Question

In: Finance

Capital Budgeting Apache Airlines is looking to buy some gates at a West Coast airport. The...

Capital Budgeting Apache Airlines is looking to buy some gates at a West Coast airport. The key financial variables are below.
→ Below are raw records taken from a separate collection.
Definition apiCertRevoke (b : optional_body RevokeBody) (r : Call) : API reply :=
  c <-! apiLookupCert r ;;
  b <-! checked (optionally (mkRevoke Absent) b) ;;
  code <-! checked (revoke_reason (b_Reason b)) ;;
  _ <-! or_fail badRequestFrom (CaService.Revoke sink (Certificate.ID c) code (caller r)) ;;
  ok 200 (JRevoked code).

Definition apiCertDelete (r : Call) : API reply :=
  id <-! checked (pathID r) ;;
  c <-! or_fail api_failure (Store.GetCertificate id) ;;
  _ <-! or_fail api_failure (Store.DeleteCertificate id) ;;
  auditIP (caller r) "cert.delete" (Certificate.CommonName c) ("serial=" +:+ Certificate.SerialHex c)%go (client_ip r) ;;;
  ok 200 (JStatus "deleted").

(** [password] is bundlePassword of the request. *)
Definition apiCertDownload (password : string) (r : Call) : API reply :=
  c <-! apiLookupCert r ;;
  a <- Downloads.serveCertDownload master sink c (path_file r) password (caller r) (client_ip r) ;;
  Ret (match a with
       | Some a => Ok a
       | None => Err (Failed 404 (Str.Sprintf "unknown file %q; try cert.pem, cert.der, key.pem, chain.pem, fullchain.pem, request.csr, bundle.p12 or bundle.zip" [Str.AStr (path_file r)]))
       end).

Definition apiCertRenew (b : optional_body CaLifecycle.RenewInput) (r : Call) : API reply :=
  c <-! apiLookupCert r ;;
  in_ <-! checked (optionally no_renewal b) ;;
  res <-! or_fail badRequestFrom
    (CaLifecycle.Renew cfg master sink (Certificate.ID c) (renew_as (caller r) (is_admin r) in_)) ;;
  ok 201 (JRenewed (CaLifecycle.rr_Certificate res) (CaLifecycle.Previous res) (CaLifecycle.rr_PrivateKeyPEM res)
            (CaLifecycle.rr_ChainPEM res) (CaLifecycle.RevokedOld res)).

Definition apiCertRenewExpiring (b : optional_body RenewExpiringBody) (r : Call) : API reply :=
  b <-! checked (optionally (mkRenewExpiring 0 false false 0) b) ;;
  let within := if (WithinDays b <=? 0)%Z then 30%Z else WithinDays b in
  res <- CaLifecycle.RenewExpiring cfg master sink within
    (CaLifecycle.mkRenew (x_Days b) (x_SameKey b) "" "" (x_RevokeOld b) None "" (caller r) (is_admin r)) ;;
  ok 200 (JRotated (fst res) (snd res)).

Definition apiCertHistory (r : Call) : API reply :=
  c <-! apiLookupCert r ;;
  chain <-! or_fail api_failure (CaLifecycle.RenewalHistory c) ;;
  ok 200 (JHistory chain (Certificate.ID c)).

Definition apiCertHold (r : Call) : API reply :=
  c <-! apiLookupCert r ;;
  _ <-! or_fail badRequestFrom (CaLifecycle.Hold sink (Certificate.ID c) (caller r)) ;;
  ok 200 (JHeld (Certificate.SerialHex c) "on_hold").

Definition apiCertRelease (r : Call) : API reply :=
  c <-! apiLookupCert r ;;
  _ <-! or_fail badRequestFrom (CaLifecycle.Release sink (Certificate.ID c) (caller r)) ;;
  ok 200 (JHeld (Certificate.SerialHex c) "active").

Definition bulk_selection (b : BulkBody) (code : Z) (actor : string) : result reply CaLifecycle.BulkRevokeInput :=
  match bb_IDs b, bulk_filter b with
  | [], None => badRequest "supply ids, or at least one of query, ca_id, profile or status; an unfiltered bulk revoke is refused"
  | ids, f => Ok (CaLifecycle.mkBulk ids f code actor)
  end.

Definition apiCertBulkRevoke (b : body BulkBody) (r : Call) : API reply :=
  b <-! checked (decodeJSON b) ;;
  code <-! checked (reasonCode (bb_Reason b) Pki.ReasonUnspecified) ;;
  in_ <-! checked (bulk_selection b code (caller r)) ;;
  res <-! or_fail badRequestFrom (CaLifecycle.BulkRevoke sink in_) ;;
  ok 200 (JBulk res code).

(** ** Tools *)

Definition apiGenerateCSR (b : body CaTools.GenerateCSRInput) (r : Call) : API reply :=
  in_ <-! checked (decodeJSON b) ;;
  res <-! or_fail badRequestFrom (CaTools.GenerateCSR cfg in_) ;;
  ok 200 (JGenerated res).

Definition apiInspect (b : body InspectBody) (r : Call) : API reply :=
  b <-! checked (decodeJSON b) ;;
  if Str.Contains (PEM b) "CERTIFICATE REQUEST" then
    match Pki.ParseCSR (PEM b) with
    | Err e => Ret (Err (badRequestFrom e))
    | Ok csr => ok 200 (JInspectedCSR (PkiImport.DescribeCSR csr))
    end
  else match Pki.ParseCertPEM (PEM b) with
  | Err e => Ret (Err (badRequestFrom e))
  | Ok cert => info <- PkiImport.Describe cert ;; ok 200 (JInspectedCert info)
  end.

(** ** Tokens *)

(** Administrators see everybody's. *)
Definition token_scope (r : Call) : Z := if is_admin r then 0 else User.ID (currentUser r).

Definition apiTokenList (r : Call) : API reply :=
  l <-! or_fail api_failure (Store.ListAPITokens (token_scope r)) ;; ok 200 (JTokens l).

Definition apiTokenCreate (b : body TokenBody) (r : Call) : API reply :=
  b <-! checked (decodeJSON b) ;;
  if (t_Days b <? 0)%Z then Ret (badRequest "days must be zero (never expires) or positive")
  else
    res <-! or_fail badRequestFrom (Auth.IssueAPIToken (currentUser r) (t_Name b) (t_Role b) (days_ttl (t_Days b))) ;;
    let '(plaintext, rec) := res in
    auditIP (caller r) "token.create" (APIToken.Name rec) ("role=" +:+ APIToken.Role rec)%go (client_ip r) ;;;
    ok 201 (JToken plaintext rec).
Definition handleCAGenerateCRL (r : Call) : API reply :=
  c <-! lookupCA r ;;
  crl <- CaService.GenerateCRL cfg master sink (CA.ID c) (caller r) ;;
  page (match crl with
        | Err e => failure ("CRL generation failed: " +:+ Error e)%go (authority (CA.ID c))
        | Ok _ => success "A fresh CRL has been generated." (authority (CA.ID c))
        end).

Definition unknown_file (what : string) (r : Call) : reply :=
  ErrorPage 404 "Unknown file" (Str.Sprintf ("%q is not something this " +:+ what +:+ " can produce.")%go [Str.AStr (path_file r)]).

Definition handleCADownload (r : Call) : API reply :=
  c <-! lookupCA r ;;
  a <- Downloads.serveCADownload cfg master sink c (path_file r) (is_admin r) (caller r) (client_ip r) ;;
  page (match a with Some a => a | None => unknown_file "authority" r end).

(** ** Authorities signed elsewhere *)

Definition handleCAImportForm (r : Call) : API reply :=
  pending <-! or_else [] Store.PendingCAs ;; page (Rendered (PCAImport pending "")).

Definition import_failed (msg : string) : API reply :=
  pending <-! or_else [] Store.PendingCAs ;; page (Rendered (PCAImport pending msg)).

(** An uploaded file wins over pasted text. *)
Definition pasted (f : Form) (file text : string) : string :=
  CaService.firstNonEmpty [uploadedFile f file; trimmed f text].

Definition import_request (f : Form) (r : Call) : API reply :=
  res <- CaImport.CreateSubordinateCSR cfg master sink
    (CaImport.mkSubInput (trimmed f "name") (form_subject f) (FormValue f "key_type") "" (caller r)) ;;
  match res with
  | Err e => import_failed (Error e)
  | Ok res =>
      page (success (Str.Sprintf "Request created for %q. Send the CSR below to your external authority, then import the signed certificate here."
                       [Str.AStr (CA.Name (CaImport.scr_CA res))]) (authority (CA.ID (CaImport.scr_CA res))))
  end.

Definition import_existing (f : Form) (with_key : bool) (r : Call) : API reply :=
  let key := pasted f "key_file" "key_pem" in
  if with_key && str_is key "" then
    import_failed (Str.Sprintf "a private key is required to import an issuing CA; choose %q to import the certificate alone" [Str.AStr "trust anchor"])
  else
    c <- CaImport.ImportCA master sink
      (CaImport.mkImport (trimmed f "name") (pasted f "cert_file" "cert_pem") (if with_key then key else EmptyString)
         (pasted f "chain_file" "chain_pem") (ticked f "make_default") (caller r)) ;;
    match c with
    | Err e => import_failed (Error e)
    | Ok c =>
        page (success (Str.Sprintf (if CA_HasKey c then "Imported %q. It can issue certificates now."
                                    else "Imported %q as a trust anchor. It completes chains but cannot issue.")
                         [Str.AStr (CA.Name c)]) (authority (CA.ID c)))
    end.
Fixpoint fetch_bindings (r : Remote) (known : gmap string secret) (ds : list ManifestSecret) (st : gmap string (list binding))
    : M (gmap string (list binding)) :=
  match ds with
  | [] => Ret (Ok st)
  | d :: ds' =>
      match known !! Name d with
      | None => fetch_bindings r known ds' st
      | Some _ =>
          bs <-! SecretBindings r (Name d) ;;
          fetch_bindings r known ds' (<[Name d := bs]> st)
      end
  end.
Definition fetchServerState (r : Remote) (m : Manifest) : M serverState :=
  l <-! ListSecrets r ;;
  let known := fold_left (fun st s => <[s_Name s := s]> st) l ∅ in
  bs <-! fetch_bindings r known (Secrets m) ∅ ;;
  Ret (Ok (mkState known bs)).

(** labelsEqual: a nil map is as empty as another. *)
Definition labelsEqual (a : option (gmap string string)) (b : gmap string string) : bool := bool_decide (default ∅ a = b).
Definition metaChanges (d : ManifestSecret) (srv : secret) : list string :=
  (if str_is (Description d) (s_Description srv) then [] else ["description"%string]) ++
  (if labelsEqual (Labels d) (s_Labels srv) then [] else ["labels"%string]) ++
  (if (RotationDays d =? s_RotationDays srv)%Z then [] else ["rotationDays"%string]).

Definition bindingPresent (have : list binding) (want : ManifestBinding) : bool :=
  existsb (fun sb => bool_decide (b_Triple sb = triple_of want)) have.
Note that the gates revert back to the airport at the end of year 10. Purchase price - $25M Gate renovation (fit-out costs) - $11M (year 2 and in year 6) Yearly revenue - $12M Revenue inflator - 2.8% Operating costs - 40% of revenue Discount rate - 10% Tax rate - 21% What are the NPV and IRR of the gates, should Apache invest in them?

Solutions

Expert Solution

Purchase price $25 M
Fit-out costs $11 M
Yearly Revenue $12 M
Revenue Inflator 2.8%
Operating costs (% of revenue) 40%
Discount Rate 10%
Tax Rate 21%

Calculation of cash flows :

0 1 2 3 4 5 6 7 8 9 10
Investments $25M $11M $11M
Revenues (inflated at 2.8% from year 2 onwards) $12M $12.36 $12.68 $13.04 $13.40 $13.78 $14.16 $14.56 $14.96 $15.38
Expenses (40%) $4.8 $4.94 $5.07 $5.22 $5.36 $5.51 $5.66 $5.82 $5.98 $6.15
Income before taxes $7.2 $7.42 $7.61 $7.82 8.04 $8.27 $8.50 $8.74 $8.98 $9.23
Tax @ 21% $1.51 $1.56 $1.60 $1.64 $1.69 $1.74 $1.78 $1.83 $1.88 $1.94
Net Income after Tax $5.69 $5.86 $6.01 $6.18 $6.35 $6.53 $6.72 $6.91 $7.10 $7.29
PV of inflows @10% $5.17 $4.84 $4.51 $4.22 $3.94 $3.69 $3.45 $3.22 $3.01 $2.81
PV of outflows at 10% $25 $9.09 $6.21

PV of outflows at 10% = $25 + $9.09 + $6.21 = $40.3M

PV of inflows at 10% = $5.17 + $4.84 + $4.51 + $4.22 + $3.94 + $3.69 + $3.45 + $3.22 + $3.01 + $2.81 = $36.86M

NPV = PV of inflows - PV of outflows = $36.86M - $40.3M = -$1.44M

IRR calculated using financial calculator :

CF0 = -25

C01 = 5.69

C02 = -11 + 5.86 = -5.14

C03 = 6.01

C04 = 6.18

C05 = 6.35

C06 = -11 + 6.53 = -4.47

C07 = 6.72

C08 = 6.91

C09 = 7.1

C10 = 7.29

Compute - IRR

We get, IRR = 8.90%

Based on NPV and IRR, Apache should not invest in them because NPV is -$1.44M and IRR is 8.90% which is less than cost of capital i.e. 10%.